> [Aim of the exercise]: Using the records below, write out again exactly the lines that begin at the line containing "- by apply list_lookup_insert_eq." and end at the line containing "(** the level", and no other lines.

> [Data to use]:

(** C28: [enque] of a stopped process puts it at the end of the queue of its
    priority (or of the level given) and marks it running; [deque] then takes it
    out again and leaves every run queue as it was. *)
Theorem enque_deque_roundtrip k Q i level lvl l :
  Wf k Q → (i < nr_Proc)%nat → status (pr k i) = TASK_STOPPED → 0 ≤ level →
  lvl = Z.to_nat (if level =? 0 then prior (pr k i) else level) → (lvl < nr_Level)%nat →
  Q !! lvl = Some l →
  ∃ k1 k2, enque k i level = Ok k1 ∧ Wf k1 (<[lvl := l ++ [i]]> Q) ∧
    status (pr k1 i) = TASK_RUNNING ∧
    deque k1 i = Ok k2 ∧ Wf k2 Q ∧ status (pr k2 i) = TASK_STOPPED.
Proof.
  intros HW Hi Hst Hlev Elvl Hlvl Hl.
  destruct (runq_enque_ok k Q i level lvl l) as [E1 HW1]; try done.
  assert (Hroom : (i < length (room (ProcL k)))%nat) by (by rewrite (wf_rooms _ _ HW)).
  assert (Hs1 : status (pr (linked_last k lvl l i) i) = TASK_RUNNING).
  { by rewrite linked_last_status, decide_True. }
  destruct (runq_deque_ok _ _ i HW1 Hi Hs1) as (lvl' & P & R & Hl' & E2 & HW2).
  pose proof (lookup_lt_Some _ _ _ Hl) as Hlt.
  assert (El : lvl' = lvl).
  { eapply (concat_level_disjoint _ lvl' lvl _ (l ++ [i]) i); [apply HW1|exact Hl'|..].
    - by apply list_lookup_insert_eq.
    - apply elem_of_app; right; by left.
    - apply elem_of_app; right; by left. }
  subst lvl'. rewrite list_lookup_insert_eq in Hl' by done. injection Hl' as El.
  assert (HQ : P ++ R = l).
  { destruct R as [|y R _] using rev_ind.
    - apply app_inj_tail in El as [-> _]. by rewrite app_nil_r.
    - exfalso. change (P ++ i :: R ++ [y]) with (P ++ (i :: R) ++ [y]) in El. rewrite app_assoc in El.
      apply app_inj_tail in El as [-> <-].
      assert (Hil : i ∈ concat Q).
      { apply elem_of_concat. exists lvl, (P ++ i :: R). split; [done|]. apply elem_of_app; right; by left. }
      apply (wf_status _ _ HW i Hi) in Hil. congruence. }
  rewrite HQ, list_insert_insert_eq, list_insert_id in HW2 by done.
  eexists _, _. split_and!; [exact E1|exact HW1|exact Hs1|exact E2|exact HW2|].
  rewrite unlinked_status, decide_True by (done || by rewrite (wf_rooms _ _ HW1)). done.
Qed.

(** the level check of [enque] is off by one: level 4 of a four-level array
    passes it, so the write goes behind [pHead]; only larger levels are refused. *)
Theorem enque_level_check k i level :
  status (pr k i) = TASK_STOPPED →
  (level = Z.of_nat nr_Level → enque k i level = Fault) ∧
  (Z.of_nat nr_Level < level → enque k i level = Panic "enque(): wrong level").
Proof.
  intros Hst. unfold enque. rewrite Hst. split.
  - intros ->. done.
  - intros Hl. rewrite (proj2 (Z.eqb_neq level 0)) by (unfold nr_Level in *; lia).
    rewrite (proj2 (Z.gtb_lt _ _) Hl). done.
Qed.

(** Process 0 stopped, all queues empty. *)
Definition ex : PManager :=
  mkPM [0; 1; 2; 3] None None (replicate nr_Level None) 100
    (mkLessor (set_status TASK_STOPPED proc0 :: replicate 31 proc0) (false :: replicate 31 true)).

Lemma ex_runq_wf : Wf ex [[]; []; []; []].
Proof.
  constructor; try done.
  - intros [|[|[|[|lvl]]]] l; cbn; intros [= <-]; done.
  - constructor.
  - intros i Hi. by apply elem_of_nil in Hi.
  - intros i Hi. rewrite elem_of_nil. split; [|done]. destruct i as [|i]; [done|].
    change (pr ex (S i)) with (default proc0 (replicate 31 proc0 !! i)).
    destruct (replicate 31 proc0 !! i) as [p|] eqn:E; [|done].
    by apply lookup_replicate_1 in E as [-> _].
Qed.

Lemma enque_deque_roundtrip_witness :
  ∃ k1 k2, enque ex 0 0 = Ok k1 ∧ deque k1 0 = Ok k2 ∧ Wf k2 [[]; []; []; []].
Proof.
  destruct (enque_deque_roundtrip ex [[]; []; []; []] 0 0 2 []) as (k1 & k2 & E1 & _ & _ & E2 & HW & _).
  - exact ex_runq_wf.
  - unfold nr_Proc. lia.
  - reflexivity.
  - lia.
  - reflexivity.
  - unfold nr_Level. lia.
  - reflexivity.
  - exists k1, k2. split_and!; assumption.
Defined.

Lemma enque_level_check_witness : enque ex 0 4 = Fault.
Proof. apply (enque_level_check ex 0 4); reflexivity. Defined.

End Process.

> [Problem solution]:
    - by apply list_lookup_insert_eq.
    - apply elem_of_app; right; by left.
    - apply elem_of_app; right; by left. }
  subst lvl'. rewrite list_lookup_insert_eq in Hl' by done. injection Hl' as El.
  assert (HQ : P ++ R = l).
  { destruct R as [|y R _] using rev_ind.
    - apply app_inj_tail in El as [-> _]. by rewrite app_nil_r.
    - exfalso. change (P ++ i :: R ++ [y]) with (P ++ (i :: R) ++ [y]) in El. rewrite app_assoc in El.
      apply app_inj_tail in El as [-> <-].
      assert (Hil : i ∈ concat Q).
      { apply elem_of_concat. exists lvl, (P ++ i :: R). split; [done|]. apply elem_of_app; right; by left. }
      apply (wf_status _ _ HW i Hi) in Hil. congruence. }
  rewrite HQ, list_insert_insert_eq, list_insert_id in HW2 by done.
  eexists _, _. split_and!; [exact E1|exact HW1|exact Hs1|exact E2|exact HW2|].
  rewrite unlinked_status, decide_True by (done || by rewrite (wf_rooms _ _ HW1)). done.
Qed.

(** the level check of [enque] is off by one: level 4 of a four-level array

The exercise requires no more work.